## WHAT YOU NEED TO DO
Write out exactly the lines from the start of the entries through the one that contains "Record AdoptRequest := mkAdopt", including both.

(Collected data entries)
* * * *

(** What the transport answers. *)
Record MintReply := mkMint { mr_url : option string; mr_baseUrl : option string; mr_token : option string; mr_accessToken : option string }.
Definition reply_url (a : MintReply) : string := str_or (mr_url a) (mr_baseUrl a) or_else "".
Definition reply_token (a : MintReply) : string := str_or (mr_token a) (mr_accessToken a) or_else "".

Record AdoptRequest := mkAdopt {
  aq_profile_id : string; aq_name : option string; aq_location : option string; aq_group_id : option string
}.

(** The group and the profile of the request. *)
Definition check_group (group_id : option string) (db : BootDb) : result boot_exn (option uuid) :=
  match group_id with
  | None => Ok None
  | Some text => match uuid_of_str text with
                 | Some g => if bool_decide (g ∈ bt_groups db) then Ok (Some g) else Err (Other (ValueError "group_not_found"))
                 | None => Err (Other (ValueError "group_not_found"))
                 end
  end.
Definition check_profile (profile_id : string) (db : BootDb) : result boot_exn uuid :=
  match uuid_of_str profile_id with
  | Some p => match bt_profiles db !! p with
              | Some true => Ok p
              | Some false => Err (Other (ValueError "profile_disabled"))
              | None => Err (Other (ValueError "profile_not_found"))
              end
  | None => Err (Other (ValueError "profile_not_found"))
  end.

(** The primary key and the unique index on keys. *)
Definition device_violates (id : string) (d : BDevice) (db : BootDb) : bool :=
  negb (bool_decide (bt_devices db !! id = None)) ||
  existsb (λ x, bool_decide (bd_pubkey x.2 = bd_pubkey d)) (map_to_list (bt_devices db)).

Definition adopt_row (now : Z) (ciphertext device_row_id : string) (r : Pending) : Pending :=
  mkPending (pr_device_id r) (pr_pubkey r) (pr_hash r) (pr_metadata r) (pr_ip r) (pr_created_at r) now (pr_polled_at r) (Some now)
    (Some ciphertext) (Some device_row_id).

(** The unadopted rows of the same board, other than the adopted one. *)
Definition stale_sibling (pending_id : uuid) (r : Pending) (ir : uuid * Pending) : bool :=
  negb (bool_decide (pr_device_id r = "")) && bool_decide (pr_device_id ir.2 = pr_device_id r) && negb (bool_decide (ir.1 = pending_id)) &&
  unadopted ir.2.

Section adoption.
Context (sha256_hex : string → string).
Context (x25519_public : bytes → bytes) (x25519_exchange : bytes → bytes → result exn bytes) (hkdf : bytes → bytes).
Context (aesgcm_encrypt : bytes → bytes → bytes → bytes).
(** The transport, and the lifetime of its tokens in minutes. *)
Context (mint_wps_jwt : string → result exn MintReply) (jwt_minutes : Z).

(** On an error the caller rolls back, so that an [Err] carries no state. *)
Definition _perform_adoption (now : Z) (device_row_id : string) (eph_priv : bytes) (id : uuid) (pending : Pending) (rq : AdoptRequest)
    (db : BootDb) : result boot_exn (BootDb * string) :=
  group ← check_group (aq_group_id rq) db;
  profile ← check_profile (aq_profile_id rq) db;
  let device := mkBDevice (aq_name rq or_else "") (aq_location rq or_else "") D_ADOPTED (Some profile) (Some (pr_pubkey pending)) group in
  if device_violates device_row_id device db then Err BootstrapAlreadyAdopted
  else
    access ← lift (mint_wps_jwt device_row_id);
    if bool_decide (reply_url access = "" ∨ reply_token access = "") then Err (Other RuntimeError)
    else
      ciphertext ← lift (encrypt_for_device x25519_public x25519_exchange hkdf aesgcm_encrypt eph_priv (pr_pubkey pending)
                           (_build_bootstrap_payload now device_row_id (reply_url access) (reply_token access) jwt_minutes));
      let rows := <[id := adopt_row now ciphertext device_row_id pending]> (bt_pending db) in
      Ok (put_pending (filter (λ ir, stale_sibling id pending ir = false) rows) (put_devices (<[device_row_id := device]> (bt_devices db)) db),
          device_row_id).

Definition adopt_device (now : Z) (device_row_id : string) (eph_priv : bytes) (pairing_secret : string) (rq : AdoptRequest) (db : BootDb)
    : result boot_exn (BootDb * string) :=
  let h := sha256_hex (normalize_pairing_secret pairing_secret) in
  match rows_where (λ r, bool_decide (pr_hash r = h)) (bt_pending db) with
  | [] => Err BootstrapPendingNotFound
  | (id, r) :: _ => if unadopted r then _perform_adoption now device_row_id eph_priv id r rq db else Err BootstrapAlreadyAdopted
  end.

Definition adopt_pending_by_id (now : Z) (device_row_id : string) (eph_priv : bytes) (pending_id : uuid) (rq : AdoptRequest) (db : BootDb)
    : result boot_exn (BootDb * string) :=
  match bt_pending db !! pending_id with
  | None => Err BootstrapPendingNotFound
  | Some r => if unadopted r then _perform_adoption now device_row_id eph_priv pending_id r rq db else Err BootstrapAlreadyAdopted
  end.
End adoption.

(** ** Fleets *)

Definition active_fleet (fleet_id : string) (f : Fleet) : bool := bool_decide (fl_fleet_id f = fleet_id) && bool_decide (fl_deleted_at f = None).

(** [Err] is FleetSecretMisconfigured. *)
Definition get_fleet_secret (fleet_id : string) (db : BootDb) : result exn (option bytes) :=
  match rows_where (active_fleet fleet_id) (bt_fleets db) with
  | [] => Ok None
  | (_, f) :: _ => match b64decode (fl_secret_b64 f) with Some s => Ok (Some s) | None => Err RuntimeError end
  end.
(* ===== verification/Variants.v ===== *)
(** * Transcoded variants (cms/services/transcoder.py, shared/services/image.py,
      the deletion endpoint of cms/routers/assets.py)

    The CMS side of transcoding: which variant rows an asset gets, how a profile
    edit supersedes them, how work whose worker died is started again, and how
    rows and files of deleted assets and superseded variants go away.  An
    instant is a number of microseconds since 1970, fresh UUIDs are arguments;
    the files are the names under the local asset directory. *)

From S2P Require Import Prelude Clock Models Database Samples AssetReadiness Jobs PyText.
Open Scope Z_scope.

(** ** Rows *)

Record DeviceProfile := mkProfile {
  p_id : uuid;
  p_name : string;
  p_description : string;
  p_video_codec : string;
  p_video_profile : string;
  p_max_width : Z;
  p_max_height : Z;
  p_max_fps : Z;
  p_video_bitrate : string;
  p_crf : Z;
  p_pixel_format : string;
  p_color_space : string;
  p_audio_codec : string;
  p_audio_bitrate : string;
  p_builtin : bool;
  p_purpose : string;
  p_enabled : bool
}.

(** A device and its references to profiles and assets. *)
Record DevRow := mkDevRow { dr_id : string; dr_profile_id : option uuid; dr_default_asset_id : option uuid }.

(** A notification as the reconciler writes it; [details] is a JSON object. *)
Record TNote := mkTNote {
  tn_scope : string; tn_level : string; tn_title : string; tn_message : string;
  tn_details : option (list (string * string))
}.
Definition row_status (st : DeviceStatus) (d : Device) : Device :=
  mkDevice (d_id d) (d_name d) st (d_group_id d) (d_group d) (d_profile_id d) (d_default_asset d) (d_timezone d)
    (d_device_type d) (d_capabilities d).
Definition row_name (n : string) (d : Device) : Device :=
  mkDevice (d_id d) n (d_status d) (d_group_id d) (d_group d) (d_profile_id d) (d_default_asset d) (d_timezone d)
    (d_device_type d) (d_capabilities d).
Definition row_group (g : option DeviceGroup) (gid : option uuid) (d : Device) : Device :=
  mkDevice (d_id d) (d_name d) (d_status d) gid g (d_profile_id d) (d_default_asset d) (d_timezone d)
    (d_device_type d) (d_capabilities d).
Definition row_profile (p : option uuid) (d : Device) : Device :=
  mkDevice (d_id d) (d_name d) (d_status d) (d_group_id d) (d_group d) p (d_default_asset d) (d_timezone d)
    (d_device_type d) (d_capabilities d).
Definition row_default (a : option Asset) (d : Device) : Device :=
  mkDevice (d_id d) (d_name d) (d_status d) (d_group_id d) (d_group d) (d_profile_id d) a (d_timezone d)
    (d_device_type d) (d_capabilities d).
Definition row_timezone (tz : option string) (d : Device) : Device :=
  mkDevice (d_id d) (d_name d) (d_status d) (d_group_id d) (d_group d) (d_profile_id d) (d_default_asset d) tz
    (d_device_type d) (d_capabilities d).
Definition row_reports (ty : string) (caps : list string) (d : Device) : Device :=
  mkDevice (d_id d) (d_name d) (d_status d) (d_group_id d) (d_group d) (d_profile_id d) (d_default_asset d) (d_timezone d)
    ty caps.

Definition with_auth_token (h : option string) (d : LDevice) : LDevice :=
  mkLDevice (ld_row d) (ld_location d) (ld_firmware_version d) (ld_os_version d) (ld_supported_codecs d)
    (ld_storage_capacity_mb d) (ld_storage_used_mb d) (ld_update_channel d) h (ld_api_key_hash d)
    (ld_previous_api_key_hash d) (ld_api_key_rotated_at d) (ld_last_seen d) (ld_registered_at d) (ld_online d).
Definition with_keys (cur prev : option string) (at_ : option Z) (d : LDevice) : LDevice :=
  mkLDevice (ld_row d) (ld_location d) (ld_firmware_version d) (ld_os_version d) (ld_supported_codecs d)
    (ld_storage_capacity_mb d) (ld_storage_used_mb d) (ld_update_channel d) (ld_auth_token_hash d) cur prev at_
    (ld_last_seen d) (ld_registered_at d) (ld_online d).
Definition seen_at (now : Z) (d : LDevice) : LDevice :=
  mkLDevice (ld_row d) (ld_location d) (ld_firmware_version d) (ld_os_version d) (ld_supported_codecs d)
    (ld_storage_capacity_mb d) (ld_storage_used_mb d) (ld_update_channel d) (ld_auth_token_hash d) (ld_api_key_hash d)
    (ld_previous_api_key_hash d) (ld_api_key_rotated_at d) (Some now) (ld_registered_at d) (ld_online d).
Definition with_location (loc : string) (d : LDevice) : LDevice :=
  mkLDevice (ld_row d) loc (ld_firmware_version d) (ld_os_version d) (ld_supported_codecs d)
    (ld_storage_capacity_mb d) (ld_storage_used_mb d) (ld_update_channel d) (ld_auth_token_hash d) (ld_api_key_hash d)
    (ld_previous_api_key_hash d) (ld_api_key_rotated_at d) (ld_last_seen d) (ld_registered_at d) (ld_online d).
Definition with_channel (ch : string) (d : LDevice) : LDevice :=
  mkLDevice (ld_row d) (ld_location d) (ld_firmware_version d) (ld_os_version d) (ld_supported_codecs d)
    (ld_storage_capacity_mb d) (ld_storage_used_mb d) ch (ld_auth_token_hash d) (ld_api_key_hash d)
    (ld_previous_api_key_hash d) (ld_api_key_rotated_at d) (ld_last_seen d) (ld_registered_at d) (ld_online d).

Inductive Effect :=
  | Wipe (did reason : string)
  | Sync (did : string)
  | PushDefault (did : string) (a : Asset)
  | SendKey (did key : string)
  | AuthAssigned (did token : string).

#[export] Instance Effect_eq_dec : EqDecision Effect.
Proof.
  assert (EqDecision Asset) by (intros x y; unfold Decision; repeat (decide equality || apply string_eq_dec)).
  solve_decision.
Defined.

(** ** Registration *)

(** Checked in order. *)
Definition _DEVICE_TYPE_PROFILE_MAP : list (string * string) :=
  [("pi zero 2 w", "pi-zero-2w"); ("raspberry pi zero 2 w", "pi-zero-2w"); ("pi 5", "pi-5"); ("pi 4", "pi-4")].

Definition profile_for_type (device_type : string) : option string :=
  snd <$> (snd <$> list_find (λ pn, str_contains pn.1 (str_lower device_type) = true) _DEVICE_TYPE_PROFILE_MAP).
(* ===== verification/Schedules.v ===== *)
(** * Schedules and device tags (cms/routers/schedules.py, device_tags.py,
      cms/services/device_tags.py, cms/schemas/schedule.py)

    The endpoints that write schedules and tags, from the validation of the body
    to the rows and the devices that are synced, on the tables of DeviceLife.
    The relation [console_op] composes them with every operation on devices and
    groups.  Permissions on the endpoints are checked before; the caller's
    access to groups is part of the model.  Colours of tags are validated and
    returned, no modelled code reads them. *)

From S2P Require Import Prelude Clock PyText Models Database Samples AssetReadiness Occurrence Targeting NowPlaying ConflictGate Access Variants DeviceLife.
Open Scope Z_scope.

(** ** The tables *)

(** [ScheduleDeviceSkip] rows go with their schedule and with their device. *)
Record Console := mkConsole { co_floor : Floor; co_skips : gmap (uuid * string) datetime }.

Definition co_db (c : Console) : Db := db_of (co_floor c).

Definition set_fl_schedules (l : list Schedule) (fl : Floor) : Floor :=
  mkFloor (fl_devices fl) (fl_groups fl) (fl_profiles fl) (fl_tags fl) (fl_assignments fl) l (fl_media fl) (fl_device_assets fl).
Definition drop_skips (sids : list uuid) (c : Console) : Console :=
  mkConsole (co_floor c) (filter (λ kv, kv.1.1 ∉ sids) (co_skips c)).

Definition asset_by_id (aid : uuid) (fl : Floor) : option Asset :=
  snd <$> list_find (λ a, a_id a = aid) (m_assets (fl_media fl)).
Definition find_schedule (sid : uuid) (fl : Floor) : option Schedule :=
  snd <$> list_find (λ s, s_id s = sid) (fl_schedules fl).
Definition find_tag (tid : uuid) (fl : Floor) : option DeviceTag :=
  snd <$> list_find (λ t, t_id t = tid) (fl_tags fl).

(** ** Bodies *)

Record ScheduleCreate := mkSchedIn {
  sc_name : string;
  sc_group_id : uuid;
  sc_tag_id : option uuid;
  sc_asset_id : uuid;
  sc_start_date : option datetime;
  sc_end_date : option datetime;
  sc_start_time : time;
  sc_end_time : option time;
  sc_days_of_week : option (list Z);
  sc_priority : Z;
  sc_enabled : bool;
  sc_loop_count : option Z
}.

(** The fields a PATCH sets; [Some None] is an explicit null. *)
Record ScheduleUpdate := mkSchedUpd {
  su_name : option (option string);
  su_group_id : option (option uuid);
  su_tag_id : option (option uuid);
  su_asset_id : option (option uuid);
  su_start_date : option (option datetime);
  su_end_date : option (option datetime);
  su_start_time : option (option time);
  su_end_time : option (option time);
  su_days_of_week : option (option (list Z));
  su_priority : option (option Z);
  su_enabled : option (option bool);
  su_loop_count : option (option Z)
}.

Definition validate_days_of_week (v : option (list Z)) : result exn (option (list Z)) :=
  match v with
  | None => Ok None
  | Some l => if existsb (λ d, (d <? 1) || (7 <? d)) l then Err (HTTPException 422)
              else Ok (Some (merge_sort Z.le (remove_dups l)))
  end.

(** [date()] of both ends. *)
Definition dates_ordered (start_date end_date : option datetime) : bool :=
  match start_date, end_date with Some s, Some e => dt_date s <=? dt_date e | _, _ => true end.

Definition check_create (d : ScheduleCreate) : result exn unit :=
  if bool_decide (sc_end_time d = Some (sc_start_time d)) then Err (HTTPException 422)
  else if bool_decide (sc_end_time d = None) && bool_decide (sc_loop_count d = None) then Err (HTTPException 422)
  else if negb (dates_ordered (sc_start_date d) (sc_end_date d)) then Err (HTTPException 422)
  else Ok tt.

(** [x] unless it is absent or null. *)
Definition given {A} (x : option (option A)) : option A := match x with Some y => y | None => None end.

Definition check_update (u : ScheduleUpdate) : result exn unit :=
  if bool_decide (su_priority u = Some None) || bool_decide (su_enabled u = Some None) then Err (HTTPException 422)
  else if bool_decide (is_Some (given (su_start_time u))) && bool_decide (given (su_start_time u) = given (su_end_time u))
  then Err (HTTPException 422)
  else if negb (dates_ordered (given (su_start_date u)) (given (su_end_date u))) then Err (HTTPException 422)
  else Ok tt.

(** ** Gates *)

Definition schedule_named (exclude_id : option uuid) (fl : Floor) (name : string) : bool :=
  existsb (λ s, bool_decide (s_name s = name) && negb (bool_decide (Some (s_id s) = exclude_id))) (fl_schedules fl).
Definition name_candidate (name : string) (k : nat) : string :=
  match k with O => name | S _ => name +:+ " (" +:+ Z_str (Z.of_nat (S k)) +:+ ")" end.
Definition _unique_name (name : string) (exclude_id : option uuid) (fl : Floor) : option string :=
  first_free (schedule_named exclude_id fl) (name_candidate name) (S (length (fl_schedules fl))) 0.

(** [end_date < now] on UTC datetimes. *)
Definition _guard_deleted_asset (now : Z) (asset : option Asset) (enabled : bool) (end_date : option datetime) : result exn unit :=
  match asset with
  | None => Ok tt
  | Some a =>
      if bool_decide (a_deleted_at a = None) || negb enabled ||
         match end_date with Some e => dt_ltb e (utc_datetime now) | None => false end
      then Ok tt else Err (HTTPException 409)
  end.

Definition _verify_schedule_access (uid : uuid) (user : User) (adb : AuthDb) (s : Schedule) : result exn unit :=
  match s_group_id s with Some g => verify_resource_group_access uid user adb {[g]} | None => Ok tt end.

Definition _validate_schedule_tag (tag_id group_id : option uuid) (fl : Floor) : result exn unit :=
  match tag_id with
  | None => Ok tt
  | Some tid => match find_tag tid fl with
                | None => Err (HTTPException 422)
                | Some t => if bool_decide (group_id = Some (t_group_id t)) then Ok tt else Err (HTTPException 422)
                end
  end.

Definition total_seconds (loop_count duration_ms : Z) : Z := Z.quot (loop_count * duration_ms) 1000.

(** A [timedelta] holds less than 10^9 days. *)
Definition _compute_end_time (start_time : time) (loop_count duration_ms : Z) : result exn time :=
  let e := hour start_time * 3600 + minute start_time * 60 + second start_time + total_seconds loop_count duration_ms in
  if 86400 * 1000000000 <=? e then Err OverflowError
  else let r := e mod 86400 in Ok (Time (r / 3600) (r mod 3600 / 60) (r mod 3600 mod 60) 0).

Definition adopted_in (gid : uuid) (fl : Floor) : list LDevice :=
  filter (λ d, ld_status d = D_ADOPTED ∧ d_group_id (ld_row d) = Some gid) (fl_devices fl).

Definition _validate_webpage_group (gid : uuid) (fl : Floor) : result exn unit :=
  if forallb (λ d, _is_pi5_compatible (Some (d_device_type (ld_row d)))) (adopted_in gid fl) then Ok tt else Err (HTTPException 422).

(** Slides with a source asset of their own. *)
Definition _slideshow_has_composed_member (aid : uuid) (fl : Floor) : bool :=
  existsb (λ sl, bool_decide (sl_slideshow_asset_id sl = aid) &&
                 match sl_kind sl with
                 | K_ASSET (Some src) => bool_decide (a_asset_type <$> asset_by_id src fl = Some COMPOSED)
                 | _ => false
                 end) (m_slides (fl_media fl)).

Definition _validate_slideshow_group (gid aid : uuid) (fl : Floor) : result exn unit :=
  let has cap d := bool_decide (cap ∈ d_capabilities (ld_row d)) in
  if negb (forallb (has CAPABILITY_SLIDESHOW_V1) (adopted_in gid fl)) then Err (HTTPException 422)
  else if _slideshow_has_composed_member aid fl && negb (forallb (has CAPABILITY_SLIDESHOW_COMPOSED_V1) (adopted_in gid fl))
  then Err (HTTPException 422) else Ok tt.

Definition _resolve_loop_end_time (loop_count : option Z) (asset : option Asset) (start_time : option time)
    : result exn (option time) :=
  match loop_count with
  | None => Ok None
  | Some n =>
      match asset with
      | None => Err (HTTPException 422)
      | Some a =>
          match a_duration_ms a with
          | None => Err (HTTPException 422)
          | Some ms =>
              let total := total_seconds n ms in
              if bool_decide (ms = 0) || (total <=? 0) || (total mod 86400 =? 0) then Err (HTTPException 422)
              else match start_time with
                   | None => Err AttributeError
                   | Some st => e ← _compute_end_time st n ms; Ok (Some e)
                   end
          end
      end
  end.

Definition is_url (a : Asset) : bool := bool_decide (a_asset_type a = WEBPAGE) || bool_decide (a_asset_type a = STREAM).
Definition is_slideshow (a : Asset) : bool := bool_decide (a_asset_type a = SLIDESHOW).

(** What the devices of the group must be able to show. *)
Definition validate_group (a : Asset) (gid : option uuid) (fl : Floor) : result exn unit :=
  match gid with
  | None => Ok tt
  | Some g =>
      _ ← (if is_url a then _validate_webpage_group g fl else Ok tt);
      if is_slideshow a then _validate_slideshow_group g (a_id a) fl else Ok tt
  end.

(** ** Schedule endpoints *)

(** The new table and the devices that are synced. *)
Definition create_schedule (now : Z) (sid : uuid) (data : ScheduleCreate) (c : Console) : result exn (Console * list string) :=
  let fl := co_floor c in
  days ← validate_days_of_week (sc_days_of_week data);
  _ ← check_create data;
  match _unique_name (sc_name data) None fl with
  | None => Err RuntimeError
  | Some name =>
      asset ← require_asset_ready (fl_media fl) (sc_asset_id data);
      _ ← _validate_schedule_tag (sc_tag_id data) (Some (sc_group_id data)) fl;
      _ ← _guard_deleted_asset now (Some asset) (sc_enabled data) (sc_end_date data);
      if is_url asset && bool_decide (is_Some (sc_loop_count data)) then Err (HTTPException 422)
      else
        _ ← validate_group asset (Some (sc_group_id data)) fl;
        computed ← (if is_url asset then Ok None else _resolve_loop_end_time (sc_loop_count data) (Some asset) (Some (sc_start_time data)));
        match (match computed with Some t => Some t | None => sc_end_time data end) with
        | None => Err (HTTPException 422)
        | Some end_time =>
            let s := mkSchedule sid name (Some (sc_group_id data)) (find_group (sc_group_id data) fl) (sc_tag_id data) (Some asset)
                       (sc_start_date data) (sc_end_date data) (sc_start_time data) end_time days (sc_priority data)
                       (sc_enabled data) (sc_loop_count data) None in
            _ ← _check_conflicts (co_db c) s None;
            if bool_decide (find_group (sc_group_id data) fl = None) then Err IntegrityError
            else
              let c' := mkConsole (set_fl_schedules (fl_schedules fl ++ [s]) fl) (co_skips c) in
              Ok (c', _get_target_device_ids (co_db c') s)
        end
  end.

* * * *

## OUTPUT BELOW
(** What the transport answers. *)
Record MintReply := mkMint { mr_url : option string; mr_baseUrl : option string; mr_token : option string; mr_accessToken : option string }.
Definition reply_url (a : MintReply) : string := str_or (mr_url a) (mr_baseUrl a) or_else "".
Definition reply_token (a : MintReply) : string := str_or (mr_token a) (mr_accessToken a) or_else "".

Record AdoptRequest := mkAdopt {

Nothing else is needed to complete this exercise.